Who is this training for?
- Intermediate
- Data Scientist
Training objectives
You'll be able to implement machine learning solutions at scale using Azure Databricks and Apache Spark.
Summary
Azure Databricks is a cloud-scale platform for data analytics and machine learning. Data scientists and machine learning engineers can use Azure Databricks to implement machine learning solutions at scale.
Course outline
- Explore Azure Databricks
- Use Apache Spark in Azure Databricks
- Train a machine learning model in Azure Databricks
- Use MLflow in Azure Databricks
- Tune hyperparameters in Azure Databricks
- Use AutoML in Azure Databricks
- Train deep learning models in Azure Databricks
Approach and methodology
Practical and structured approach combining focused theory and guided workshops.
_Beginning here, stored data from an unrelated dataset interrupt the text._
(* ===== verification/Clog.v ===== *)
(** The commit log: backend/access/transam/clog.c, with the commit and abort
    entry points of transam.c.

    Two bits per transaction, four transactions to a byte, with one LSN for each
    group of 32 transactions.  The SLRU buffers under the log (slru.c) are taken
    for what they implement, an array of pages: a log is a function from page
    numbers to pages.  Each page is changed under XactSLRULock held exclusively,
    so that the call of [TransactionIdSetPageStatusInternal] is the unit of
    atomicity; the operations on a transaction tree are the list of these page
    updates, in the order in which they are made.  [char] is taken as unsigned;
    the shifts are followed by a mask that removes the difference. *)

From S2P Require Import Prelude Transam.
Local Open Scope Z_scope.

Section clog.
Context (BLCKSZ : Z).

Definition CLOG_BITS_PER_XACT : Z := 2.
Definition CLOG_XACTS_PER_BYTE : Z := 4.
Definition CLOG_XACTS_PER_PAGE : Z := BLCKSZ * CLOG_XACTS_PER_BYTE.
Definition CLOG_XACT_BITMASK : Z := Z.shiftl 1 CLOG_BITS_PER_XACT - 1.

Definition TransactionIdToPage (xid : Z) : Z := xid / CLOG_XACTS_PER_PAGE.
Definition TransactionIdToPgIndex (xid : Z) : Z := xid mod CLOG_XACTS_PER_PAGE.
Definition TransactionIdToByte (xid : Z) : Z := TransactionIdToPgIndex xid / CLOG_XACTS_PER_BYTE.
Definition TransactionIdToBIndex (xid : Z) : Z := xid mod CLOG_XACTS_PER_BYTE.

Definition CLOG_XACTS_PER_LSN_GROUP : Z := 32.
Definition CLOG_LSNS_PER_PAGE : Z := CLOG_XACTS_PER_PAGE / CLOG_XACTS_PER_LSN_GROUP.
(** The index within the page's own part of [group_lsn]. *)
Definition GetLSNIndex (xid : Z) : Z :=
  (xid mod CLOG_XACTS_PER_PAGE) / CLOG_XACTS_PER_LSN_GROUP.

Definition status_code (s : XidStatus) : Z :=
  match s with
  | TRANSACTION_STATUS_IN_PROGRESS => 0x00
  | TRANSACTION_STATUS_COMMITTED => 0x01
  | TRANSACTION_STATUS_ABORTED => 0x02
  | TRANSACTION_STATUS_SUB_COMMITTED => 0x03
  end.

Definition status_of_code (c : Z) : XidStatus :=
  if c =? 0x00 then TRANSACTION_STATUS_IN_PROGRESS
  else if c =? 0x01 then TRANSACTION_STATUS_COMMITTED
  else if c =? 0x02 then TRANSACTION_STATUS_ABORTED
  else TRANSACTION_STATUS_SUB_COMMITTED.

Record clog_page : Set := mk_page {
  page_buffer : list Z;
  group_lsn : list Z;
  page_dirty : bool
}.

Definition clog : Type := Z -> clog_page.
Definition set_page (pageno : Z) (page : clog_page) (c : clog) : clog :=
  fun n => if n =? pageno then page else c n.

Definition InvalidXLogRecPtr : Z := 0.

(** ** One transaction *)

Definition TransactionIdSetStatusBit (InRecovery : bool) (xid : Z) (status : XidStatus) (lsn : Z)
    (page : clog_page) : clog_page :=
  let byteno := Z.to_nat (TransactionIdToByte xid) in
  let bshift := TransactionIdToBIndex xid * CLOG_BITS_PER_XACT in
  let curval := Z.land (Z.shiftr (rd (page_buffer page) byteno) bshift) CLOG_XACT_BITMASK in
  if InRecovery && bool_decide (status = TRANSACTION_STATUS_SUB_COMMITTED)
     && (curval =? status_code TRANSACTION_STATUS_COMMITTED)
  then page
  else
    let byteval := rd (page_buffer page) byteno in
    let byteval :=
      uwrap 8 (Z.land byteval (Z.lnot (Z.shiftl (Z.shiftl 1 CLOG_BITS_PER_XACT - 1) bshift))) in
    let byteval := uwrap 8 (Z.lor byteval (Z.shiftl (status_code status) bshift)) in
    let buffer := <[byteno := byteval]> (page_buffer page) in
    let lsns :=
      if negb (lsn =? InvalidXLogRecPtr) then
        let lsnindex := Z.to_nat (GetLSNIndex xid) in
        if rd (group_lsn page) lsnindex <? lsn then <[lsnindex := lsn]> (group_lsn page)
        else group_lsn page
      else group_lsn page in
    mk_page buffer lsns (page_dirty page).

Definition clog_get_status (c : clog) (xid : Z) : XidStatus * Z :=
  let page := c (TransactionIdToPage xid) in
  let byteno := Z.to_nat (TransactionIdToByte xid) in
  let bshift := TransactionIdToBIndex xid * CLOG_BITS_PER_XACT in
  let status := Z.land (Z.shiftr (rd (page_buffer page) byteno) bshift) CLOG_XACT_BITMASK in
  (status_of_code status, rd (group_lsn page) (Z.to_nat (GetLSNIndex xid))).

(** ** One page *)

Definition set_bits (InRecovery : bool) (subxids : list Z) (status : XidStatus) (lsn : Z)
    (page : clog_page) : clog_page :=
  for_up (length subxids) 0
    (fun i p => TransactionIdSetStatusBit InRecovery (rd subxids i) status lsn p) page.

Definition TransactionIdSetPageStatusInternal (InRecovery : bool) (xid : Z) (subxids : list Z)
    (status : XidStatus) (lsn pageno : Z) (c : clog) : clog :=
  let page := c pageno in
  let page :=
    if TransactionIdIsValid xid then
      let page :=
        if bool_decide (status = TRANSACTION_STATUS_COMMITTED)
        then set_bits InRecovery subxids TRANSACTION_STATUS_SUB_COMMITTED lsn page
        else page in
      TransactionIdSetStatusBit InRecovery xid status lsn page
    else page in
  let page := set_bits InRecovery subxids status lsn page in
  set_page pageno (mk_page (page_buffer page) (group_lsn page) true) c.

(** ** A transaction tree *)

(** The arguments of [TransactionIdSetPageStatus]. *)
Record page_update : Set := mk_update {
  up_xid : Z;
  up_subxids : list Z;
  up_status : XidStatus;
  up_lsn : Z;
  up_pageno : Z
}.

(** The update under the lock, at the end of the function; [set_status_of_page] below is the whole
    of it, with the way through the leader of a group, and does the same. *)
Definition TransactionIdSetPageStatus (InRecovery : bool) (u : page_update) (c : clog) : clog :=
  TransactionIdSetPageStatusInternal InRecovery (up_xid u) (up_subxids u) (up_status u)
    (up_lsn u) (up_pageno u) c.

(** What a backend advertises in shared memory: its identifier and the cached ones of its
    subtransactions. *)
Record advertised : Set := mk_advertised { my_xid : Z; my_subxids : list Z }.

Definition THRESHOLD_SUBTRANS_CLOG_OPT : nat := 5.

(** What the leader of a group does for a member ([TransactionGroupUpdateXidStatus]): the
    identifiers of subtransactions are those the member advertises. *)
Definition group_member_update (InRecovery : bool) (my : advertised) (u : page_update) (c : clog) : clog :=
  TransactionIdSetPageStatusInternal InRecovery (up_xid u) (my_subxids my) (up_status u) (up_lsn u) (up_pageno u) c.

(** [got_lock] and [group_done] are the answers of [LWLockConditionalAcquire] and of
    [TransactionGroupUpdateXidStatus], which depend on other backends. *)
Definition set_status_of_page (InRecovery all_xact_same_page got_lock group_done : bool) (my : advertised) (u : page_update)
    (c : clog) : clog :=
  let nsubxids := length (up_subxids u) in
  if all_xact_same_page && (up_xid u =? my_xid my) && (nsubxids <=? THRESHOLD_SUBTRANS_CLOG_OPT)%nat
     && (nsubxids =? length (my_subxids my))%nat
     && ((nsubxids =? 0)%nat || bool_decide (up_subxids u = take nsubxids (my_subxids my)))
  then
    if got_lock then TransactionIdSetPageStatus InRecovery u c
    else if group_done then group_member_update InRecovery my u c
    else TransactionIdSetPageStatus InRecovery u c
  else TransactionIdSetPageStatus InRecovery u c.

(** The inner [do ... while] loop of [set_status_by_pages], on
    (i, num_on_page, nextpageno). *)
Definition page_run_step (subxids : list Z) (pageno : Z) (s : nat * nat * Z)
  : flow (nat * nat * Z) (nat * nat * Z) :=
  let '(i, num_on_page, _) := s in
  let nextpageno := TransactionIdToPage (rd subxids i) in
  if negb (nextpageno =? pageno) then Return (i, num_on_page, nextpageno)
  else
    let num_on_page := S num_on_page in
    let i := S i in
    if (i <? length subxids)%nat then Next (i, num_on_page, nextpageno)
    else Return (i, num_on_page, nextpageno).

(** A round of its outer loop, on (i, offset, pageno) and the updates so far. *)
Definition by_pages_step (subxids : list Z) (status : XidStatus) (lsn : Z)
    (s : nat * nat * Z * list page_update)
  : flow (nat * nat * Z * list page_update) (res (list page_update)) :=
  let '(i, offset, pageno, ups) := s in
  if (i <? length subxids)%nat then
    match while (S (length subxids)) (page_run_step subxids pageno) (i, 0%nat, pageno) with
    | Some (i, num_on_page, nextpageno) =>
        let u := mk_update InvalidTransactionId (take num_on_page (drop offset subxids))
                   status lsn pageno in
        Next (i, i, nextpageno, ups ++ [u])
    | None => Return (Err out_of_fuel)
    end
  else Return (Ok ups).

Definition set_status_by_pages (subxids : list Z) (status : XidStatus) (lsn : Z)
  : res (list page_update) :=
  let pageno := TransactionIdToPage (rd subxids 0) in
  match while (S (length subxids)) (by_pages_step subxids status lsn) (0%nat, 0%nat, pageno, []) with
  | Some r => r
  | None => Err out_of_fuel
  end.

Definition TransactionIdSetTreeStatus (xid : Z) (subxids : list Z) (status : XidStatus) (lsn : Z)
  : res (list page_update) :=
  let pageno := TransactionIdToPage xid in
  let i := after (for_up_ret (length subxids) 0
                    (fun i s => if negb (TransactionIdToPage (rd subxids i) =? pageno)
                                then Return i else Next s) tt)
             (fun _ => length subxids) in
  if (i =? length subxids)%nat
  then Ok [mk_update xid subxids status lsn pageno]
  else
    let nsubxids_on_first_page := i in
    let rest := drop nsubxids_on_first_page subxids in
    let main := mk_update xid (take nsubxids_on_first_page subxids) status lsn pageno in
    match status with
    | TRANSACTION_STATUS_COMMITTED =>
        match set_status_by_pages rest TRANSACTION_STATUS_SUB_COMMITTED lsn,
              set_status_by_pages rest status lsn with
        | Ok first, Ok last => Ok (first ++ [main] ++ last)
        | Err e, _ | _, Err e => Err e
        end
    | _ =>
        match set_status_by_pages rest status lsn with
        | Ok last => Ok (main :: last)
        | Err e => Err e
        end
    end.

(** The entry points of transam.c. *)
Definition TransactionIdCommitTree (xid : Z) (xids : list Z) : res (list page_update) :=
  TransactionIdSetTreeStatus xid xids TRANSACTION_STATUS_COMMITTED InvalidXLogRecPtr.
Definition TransactionIdAsyncCommitTree (xid : Z) (xids : list Z) (lsn : Z)
  : res (list page_update) :=
  TransactionIdSetTreeStatus xid xids TRANSACTION_STATUS_COMMITTED lsn.
Definition TransactionIdAbortTree (xid : Z) (xids : list Z) : res (list page_update) :=
  TransactionIdSetTreeStatus xid xids TRANSACTION_STATUS_ABORTED InvalidXLogRecPtr.

(** ** Group updates *)

(** What [TransactionGroupUpdateXidStatus] keeps in a PGPROC; the subtransactions
    are those advertised in its cache.  [None] is INVALID_PGPROCNO. *)
Record group_proc : Set := mk_proc {
  clogGroupMember : bool;
  clogGroupUpdate : page_update;
  clogGroupNext : option nat
}.

Record group_state : Set := mk_group {
  allProcs : list group_proc;
  clogGroupFirst : option nat
}.

(** A process tries to add itself to the list; [false] when the list is for
    another page.  A round that loses the race for the list head is repeated, so
    that the round that counts is this. *)
Definition group_join (me : nat) (u : page_update) (g : group_state) : bool * group_state :=
  let nextidx := clogGroupFirst g in
  let other :=
    match nextidx with
    | Some n =>
        match allProcs g !! n with
        | Some p => negb (up_pageno (clogGroupUpdate p) =? up_pageno u)
        | None => false
        end
    | None => false
    end in
  if other then (false, mk_group (<[me := mk_proc false u None]> (allProcs g)) (clogGroupFirst g))
  else (true, mk_group (<[me := mk_proc true u nextidx]> (allProcs g)) (Some me)).

(** The leader's loop over the list it has taken, under one lock. *)
Fixpoint group_apply (fuel : nat) (InRecovery : bool) (procs : list group_proc)
    (nextidx : option nat) (c : clog) : option clog :=
  match nextidx with
  | None => Some c
  | Some n =>
      match fuel, procs !! n with
      | S fuel, Some p =>
          group_apply fuel InRecovery procs (clogGroupNext p)
            (TransactionIdSetPageStatus InRecovery (clogGroupUpdate p) c)
      | _, _ => None
      end
  end.

(** The leader wakes up everybody. *)
Fixpoint group_wake (fuel : nat) (procs : list group_proc) (wakeidx : option nat)
  : option (list group_proc) :=
  match wakeidx with
  | None => Some procs
  | Some n =>
      match fuel, procs !! n with
      | S fuel, Some p =>
          group_wake fuel (<[n := mk_proc false (clogGroupUpdate p) None]> procs) (clogGroupNext p)
      | _, _ => None
      end
  end.

Definition group_lead (fuel : nat) (InRecovery : bool) (g : group_state) (c : clog)
  : option (group_state * clog) :=
  let nextidx := clogGroupFirst g in
  match group_apply fuel InRecovery (allProcs g) nextidx c,
        group_wake fuel (allProcs g) nextidx with
  | Some c, Some procs => Some (mk_group procs None, c)
  | _, _ => None
  end.

(** ** Pages *)

Definition ZeroCLOGPage (pageno : Z) (c : clog) : clog :=
  set_page pageno (mk_page (replicate (Z.to_nat BLCKSZ) 0)
                     (replicate (Z.to_nat CLOG_LSNS_PER_PAGE) 0) true) c.

Definition ExtendCLOG (newestXact : Z) (c : clog) : clog :=
  if negb (TransactionIdToPgIndex newestXact =? 0)
     && negb (TransactionIdEquals newestXact FirstNormalTransactionId)
  then c
  else ZeroCLOGPage (TransactionIdToPage newestXact) c.

Definition TrimCLOG (nextXid : Z) (c : clog) : clog :=
  let xid := XidFromFullTransactionId nextXid in
  let pageno := TransactionIdToPage xid in
  if negb (TransactionIdToPgIndex xid =? 0) then
    let byteno := Z.to_nat (TransactionIdToByte xid) in
    let bshift := TransactionIdToBIndex xid * CLOG_BITS_PER_XACT in
    let page := c pageno in
    let buffer := <[byteno := Z.land (rd (page_buffer page) byteno) (Z.shiftl 1 bshift - 1)]>
                    (page_buffer page) in
    let buffer := take (S byteno) buffer
                  ++ replicate (Z.to_nat BLCKSZ - byteno - 1) 0 in
    set_page pageno (mk_page buffer (group_lsn page) true) c
  else c.

Definition CLOGPagePrecedes (page1 page2 : Z) : bool :=
  let xid1 := uwrap 32 (uwrap 32 (page1 * CLOG_XACTS_PER_PAGE) + FirstNormalTransactionId + 1) in
  let xid2 := uwrap 32 (uwrap 32 (page2 * CLOG_XACTS_PER_PAGE) + FirstNormalTransactionId + 1) in
  TransactionIdPrecedes xid1 xid2
  && TransactionIdPrecedes xid1 (uwrap 32 (xid2 + CLOG_XACTS_PER_PAGE - 1)).
End clog.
Participants gradually implement a machine learning solution with Azure Databricks through real-world exercises inspired by business scenarios, promoting immediate application of learning. They learn how to prepare data, train and evaluate models, and deploy and monitor machine learning solutions at scale in a Databricks environment. Led by a Microsoft certified trainer, the training focuses on interactivity and the development of directly transferable technical skills to industrialize Machine Learning projects in a professional context.
Prerequisites
- Experience using Python to explore data
- Have trained machine learning models with common open source frameworks, such as Scikit-Learn, PyTorch, and TensorFlow
Recommendations
Consider taking the Build Machine Learning Models learning path before you start this one.